For years the government has been trying to get someone to operate that mill, to no avail. Now I understand they are about to do a deal with a company outside of Canada to operate a wood pellet plant in Central, and we may have to put a great deal of our money into it. I have a great concern for this deal and what it could do to our forests. I spent seven years working in a sawmill, 11 years as a member of Corner Brook Pulp and Paper public advisory committee, and 16 years as a member of the District 9 forestry five-year planning committee.
We have one paper mill left in Corner Brook, which I believe is on sound footing. We have four large integrated sawmills: one in Roddickton, operated by Ted Lewis; one in Hampden, operated by the Osmond Family; Cottles Island Lumber, operated by Rex Philpot; and the Sexton Mill in Bloomfield. These sawmills chew up a lot of logs, some which are supplied by Corner Brook, in exchange for chips from the slabs as well as wood too small for logs, and also bark and sawdust, which are used as hog fuel to supply the steam plant, reducing the burning of oil. This arrangement is working quite well, but there is still a shortage of logs for the sawmills, as was proven this past year when the Sexton mill was shut down for a period of time because this government would not give them access to some of the Crown lands in Central.
We do not have an abundance of timber on this island, because of the three paper mills in the past; our forests could not sustain them.

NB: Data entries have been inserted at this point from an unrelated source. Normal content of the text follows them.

(* ===== verification/Float64.v ===== *)
(** * f64

    Rust's [f64] as the executable IEEE 754 binary64 of the standard library
    ([spec_float] with 53 digits), the casts [as f64] and [as u64],
    [str::parse::<f64>], and the formatting [{:.2}]. *)
From S2P Require Import Prelude Text.
From Corelib Require Export SpecFloat.

Abbreviation f64 := spec_float.

Definition prec : Z := 53.
Definition emax : Z := 1024.

Definition f64_add : f64 -> f64 -> f64 := SFadd prec emax.
Definition f64_sub : f64 -> f64 -> f64 := SFsub prec emax.
Definition f64_mul : f64 -> f64 -> f64 := SFmul prec emax.
Definition f64_div : f64 -> f64 -> f64 := SFdiv prec emax.
Definition f64_lt : f64 -> f64 -> bool := SFltb.
Definition f64_le : f64 -> f64 -> bool := SFleb.

Definition f64_zero : f64 := S754_zero false.

(** [x as f64] of an integer: the nearest double, ties to even. *)
Definition f64_of_Z (x : Z) : f64 := binary_normalize prec emax x 0 false.

(** The integer part of a finite double, towards zero, without its sign. *)
Definition trunc_finite (m : positive) (e : Z) : Z := Z.shiftl (Z.pos m) e.

(** [x as u{w}]: NaN is 0, everything else saturates. *)
Definition f64_to_u (w : Z) (x : f64) : Z :=
  match x with
  | S754_nan | S754_zero _ => 0
  | S754_infinity s => if s then 0 else 2 ^ w - 1
  | S754_finite s m e => if s then 0 else Z.min (2 ^ w - 1) (trunc_finite m e)
  end.

Lemma f64_to_u_range w x : 0 <= w -> in_u w (f64_to_u w x).
Proof.
  intros Hw. unfold in_u. pose proof (Z.pow_pos_nonneg 2 w ltac:(lia) Hw).
  destruct x as [|[]| |[] m e]; unfold f64_to_u, trunc_finite; try lia.
  assert (0 <= Z.shiftl (Z.pos m) e) by (apply Z.shiftl_nonneg; lia). lia.
Qed.

(** ** Decimal to double *)

(** [m * 10^e], correctly rounded. *)
Definition f64_of_decimal (sign : bool) (m e : Z) : f64 :=
  match m with
  | Z.pos p =>
      match e with
      | Z.neg q => f64_div (S754_finite sign p 0) (S754_finite false (10 ^ q)%positive 0)
      | _ => binary_normalize prec emax (if sign then - (m * 10 ^ e) else m * 10 ^ e) 0 sign
      end
  | _ => S754_zero sign
  end.

(** The digits at the start of [s] and the rest. *)
Fixpoint span_digits (s : str) : str * str :=
  match s with
  | [] => ([], [])
  | b :: s' =>
      match digit_val b with
      | Some _ => let '(d, r) := span_digits s' in (b :: d, r)
      | None => ([], s)
      end
  end.

Definition lower (b : byte) : byte := if in_range 65 90 b then z2b (b2z b + 32) else b.

(** The exponent part: nothing, or [e] or [E], an optional sign and digits
    up to the end. *)
Definition parse_exponent (s : str) : option Z :=
  match s with
  | [] => Some 0
  | b :: s =>
      if decide (lower b = Byte.x65) then
        let '(neg, s) :=
          match s with
          | c :: s' => if decide (c = Byte.x2d) then (true, s')
                       else if decide (c = Byte.x2b) then (false, s') else (false, s)
          | [] => (false, [])
          end in
        match span_digits s with
        | (d :: ds, []) => x ← digits_val 0 (d :: ds); Some (if (neg : bool) then - x else x)
        | _ => None
        end
      else None
  end.

(** [s.parse::<f64>()]. *)
Definition parse_f64 (s : str) : option f64 :=
  let '(neg, s) :=
    match s with
    | c :: s' => if decide (c = Byte.x2d) then (true, s')
                 else if decide (c = Byte.x2b) then (false, s') else (false, s)
    | [] => (false, [])
    end in
  let l := lower <$> s in
  if decide (l = lit "inf" \/ l = lit "infinity") then Some (S754_infinity neg)
  else if decide (l = lit "nan") then Some S754_nan
  else
    let '(ip, s) := span_digits s in
    let '(fp, s) :=
      match s with
      | c :: s' => if decide (c = Byte.x2e) then span_digits s' else ([], s)
      | [] => ([], [])
      end in
    match ip ++ fp with
    | [] => None
    | ds =>
        m ← digits_val 0 ds;
        e ← parse_exponent s;
        Some (f64_of_decimal neg m (e - Z.of_nat (length fp)))
    end.

(** ** Double to text *)

(** [x / 2^k] rounded to an integer, ties to even. *)
Definition round_half_even (x k : Z) : Z :=
  let d := 2 ^ k in
  let q := x / d in
  match (2 * (x mod d) ?= d) with
  | Lt => q
  | Gt => q + 1
  | Eq => if Z.even q then q else q + 1
  end.

Definition hundredths (m : positive) (e : Z) : Z :=
  if 0 <=? e then Z.pos m * 2 ^ e * 100 else round_half_even (Z.pos m * 100) (- e).

Definition show_hundredths (sign : bool) (h : Z) : str :=
  (if sign then lit "-" else []) ++ show_u (h / 100) ++ lit "." ++
  [digit (h / 10 mod 10); digit (h mod 10)].

(** [{:.2}]. *)
Definition show_f64_2 (x : f64) : str :=
  match x with
  | S754_nan => lit "NaN"
  | S754_infinity s => if s then lit "-inf" else lit "inf"
  | S754_zero s => show_hundredths s 0
  | S754_finite s m e => show_hundredths s (hundredths m e)
  end.

Example parse_f64_1_5 :
  (fun x => f64_to_u 64 (f64_mul x (f64_of_Z 1000000))) <$> parse_f64 (lit "1.5") = Some 1500000.
Proof. vm_compute. reflexivity. Qed.

Example parse_f64_tenth : parse_f64 (lit "0.1") = Some (S754_finite false 7205759403792794 (-56)).
Proof. vm_compute. reflexivity. Qed.

Example parse_f64_bad :
  (parse_f64 (lit "abc"), parse_f64 (lit "."), parse_f64 (lit "1e"), parse_f64 []) =
  (None, None, None, None).
Proof. vm_compute. reflexivity. Qed.

Example show_f64_2_eighth : show_f64_2 (f64_div (f64_of_Z 1) (f64_of_Z 8)) = lit "0.12".
Proof. vm_compute. reflexivity. Qed.

Example show_f64_2_pi : show_f64_2 (f64_div (f64_of_Z 314159) (f64_of_Z 100000)) = lit "3.14".
Proof. vm_compute. reflexivity. Qed.

(** ** Signs and order

    The doubles a duration gives rise to are not negative, never NaN, and
    never a negative zero; on those the comparison is a total order. *)
Definition nonneg (x : f64) : Prop :=
  match x with
  | S754_zero s | S754_infinity s | S754_finite s _ _ => s = false
  | S754_nan => False
  end.

(** [partial_cmp], with unordered as equal. *)
Definition f64_cmp (a b : f64) : comparison := default Eq (SFcompare a b).

Lemma shr_nonneg mrs e n : 0 <= shr_m mrs -> 0 <= shr_m (shr mrs e n).1.
Proof.
  intros Hm. destruct n as [|n|n]; [done| |done]. cbn [shr fst].
  assert (forall r, 0 <= shr_m r -> 0 <= shr_m (shr_1 r)) as H1.
  { intros [ [|[q|q|]|q] r s]; cbn; lia. }
  revert mrs Hm. induction n as [n IH|n IH|]; intros mrs Hm; cbn [iter_pos]; auto.
Qed.

Lemma shr_record_of_loc_m m l : shr_m (shr_record_of_loc m l) = m.
Proof. by destruct l as [|[]]. Qed.

Lemma binary_round_aux_nonneg m e l : 0 <= m -> nonneg (binary_round_aux prec emax false m e l).
Proof.
  intros Hm. unfold binary_round_aux, shr_fexp.
  destruct (shr _ _ _) as [mrs e'] eqn:E.
  pose proof (shr_nonneg (shr_record_of_loc m l) e (fexp prec emax (Zdigits2 m + e) - e)) as H1.
  rewrite E, shr_record_of_loc_m in H1. specialize (H1 Hm). cbn [fst] in H1.
  set (m' := round_nearest_even _ _).
  assert (0 <= m').
  { unfold m', round_nearest_even. destruct (loc_of_shr_record mrs) as [|[]]; try case_match; lia. }
  destruct (shr _ e' _) as [mrs' e''] eqn:E'.
  pose proof (shr_nonneg (shr_record_of_loc m' loc_Exact) e' (fexp prec emax (Zdigits2 m' + e') - e')) as H2.
  rewrite E', shr_record_of_loc_m in H2. specialize (H2 ltac:(done)). cbn [fst] in H2.
  destruct (shr_m mrs'); [done| |lia]. by case_match.
Qed.

Lemma binary_normalize_nonneg m e : 0 <= m -> nonneg (binary_normalize prec emax m e false).
Proof.
  intros Hm. destruct m as [|m|m]; [done| |lia]. cbn. unfold binary_round.
  destruct (shl_align _ _ _). by apply binary_round_aux_nonneg.
Qed.

Lemma f64_of_Z_nonneg x : 0 <= x -> nonneg (f64_of_Z x).
Proof. apply binary_normalize_nonneg. Qed.

Lemma f64_add_nonneg a b : nonneg a -> nonneg b -> nonneg (f64_add a b).
Proof.
  destruct a as [s|s| |s m e], b as [s'|s'| |s' m' e']; cbn [nonneg]; intros Ha Hb;
    try done; subst; try done. unfold f64_add, SFadd. cbn [cond_Zopp].
  by apply binary_normalize_nonneg.
Qed.

(** Products and quotients, away from the indeterminate forms. *)
Lemma f64_mul_finite_nonneg m e b : nonneg b -> nonneg (f64_mul b (S754_finite false m e)).
Proof.
  destruct b as [s'|s'| |s' m' e']; cbn [nonneg]; intros Hb; try done; subst; try done.
  unfold f64_mul, SFmul. cbn [xorb]. by apply binary_round_aux_nonneg.
Qed.

Lemma f64_div_finite_nonneg m e a : nonneg a -> nonneg (f64_div a (S754_finite false m e)).
Proof.
  destruct a as [s'|s'| |s' m' e']; cbn [nonneg]; intros Ha; try done; subst; try done.
  unfold f64_div, SFdiv, SFdiv_core_binary.
  set (m2 := match _ with Z0 => _ | Zpos _ => _ | Zneg _ => _ end).
  assert (0 <= m2).
  { unfold m2. destruct (_ - _); [lia| |lia]. apply Z.shiftl_nonneg. lia. }
  pose proof (Z.div_pos m2 (Z.pos m) ltac:(done) ltac:(lia)) as Hq. unfold Z.div in Hq.
  destruct (Z.div_eucl m2 _) as [q r]. cbn [xorb]. by apply binary_round_aux_nonneg.
Qed.

Lemma f64_cmp_opp a b : f64_cmp b a = CompOpp (f64_cmp a b).
Proof.
  destruct a as [ [] | [] | | [] m e], b as [ [] | [] | | [] m' e']; try done; unfold f64_cmp; cbn;
    rewrite (Z.compare_antisym e e'); destruct (e ?= e') eqn:?; try done;
    fold (Pos.compare m m') (Pos.compare m' m); rewrite (Pos.compare_antisym m m');
    by destruct (Pos.compare m m').
Qed.

(** On non-negative doubles the order is that of exponent and mantissa. *)
Definition f64_below (a b : f64) : Prop :=
  match a, b with
  | S754_zero _, _ => True
  | _, S754_infinity _ => True
  | S754_finite _ m e, S754_finite _ m' e' => e < e' \/ e = e' /\ (m <= m')%positive
  | _, _ => False
  end.

Lemma f64_cmp_below a b : nonneg a -> nonneg b -> f64_cmp a b <> Gt <-> f64_below a b.
Proof.
  destruct a as [ [] | [] | | [] m e], b as [ [] | [] | | [] m' e']; cbn [nonneg]; intros Ha Hb;
    try done; unfold f64_cmp; cbn.
  fold (Pos.compare m m'). destruct (Z.compare_spec e e'), (Pos.compare_spec m m'); split; intros; try lia; done.
Qed.

Lemma f64_below_trans a b c : f64_below a b -> f64_below b c -> f64_below a c.
Proof. destruct a, b, c; cbn; try done; lia. Qed.

Lemma f64_below_antisym a b : nonneg a -> nonneg b -> f64_below a b -> f64_below b a -> a = b.
Proof.
  destruct a as [s|s| |s m e], b as [s'|s'| |s' m' e']; cbn; try done; intros; subst; try done.
  assert (e = e') as -> by lia. assert (m = m') as -> by lia. done.
Qed.

Lemma f64_below_total a b : nonneg a -> nonneg b -> f64_below a b \/ f64_below b a.
Proof.
  intros Ha Hb. rewrite <- !f64_cmp_below, (f64_cmp_opp a b) by done. destruct (f64_cmp a b); cbn; auto.
Qed.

I went on a field trip this past winter on a logging operation where the production of sawlogs was 20 percent, and 80 percent was pulp.
Our sawmills are providing much more return and jobs from our forests, because lumber is the top end of the tree. If we are to protect that, we have to stop cutting immature trees and let our forests grow to provide sawlogs to our sawmill industry; these industries can go on forever, but only if our forests are managed properly.
I have nothing against a pellet plant in this province, but only if it doesn’t interfere with the operation of the Corner Brook paper mill and the sawmill industry. Pellets are supposed to be a byproduct of scrap wood and residue from sawmills. My advice to the government is if you do a deal with any pellet plant company, make sure it is above board, and do not give them long leases on timber.
We got our timber leases back in 2009 when they ran out. Let’s keep them where they belong, with the people of Newfoundland and Labrador, and not use them for short-term gain and a couple seats in the next election. We have given away enough in this province already.
All statements in this letter are strictly my own and do not reflect the views of any of the committees I am a member of.
(Ret) Capt. Wilfred Bartlett
Brighton, Green Bay South, Newfoundland and Labrador
AFR: The organizing committee of the 2014 PEI Winter Woodlot Tour would like to make it clear that some of the comments reported in the article “Islanders in the woods,” published in the March 2014 issue of AFR, in no way reflect our views. The article quotes Bruce Craig, of the PEI Woodlot Owners Association, who proposes allowing pre-commercial thinning and the use of heavy machinery within buffer zones, and a reduction in the size of some buffer zones. These proposals are not supported or endorsed in any way by our organizing committee.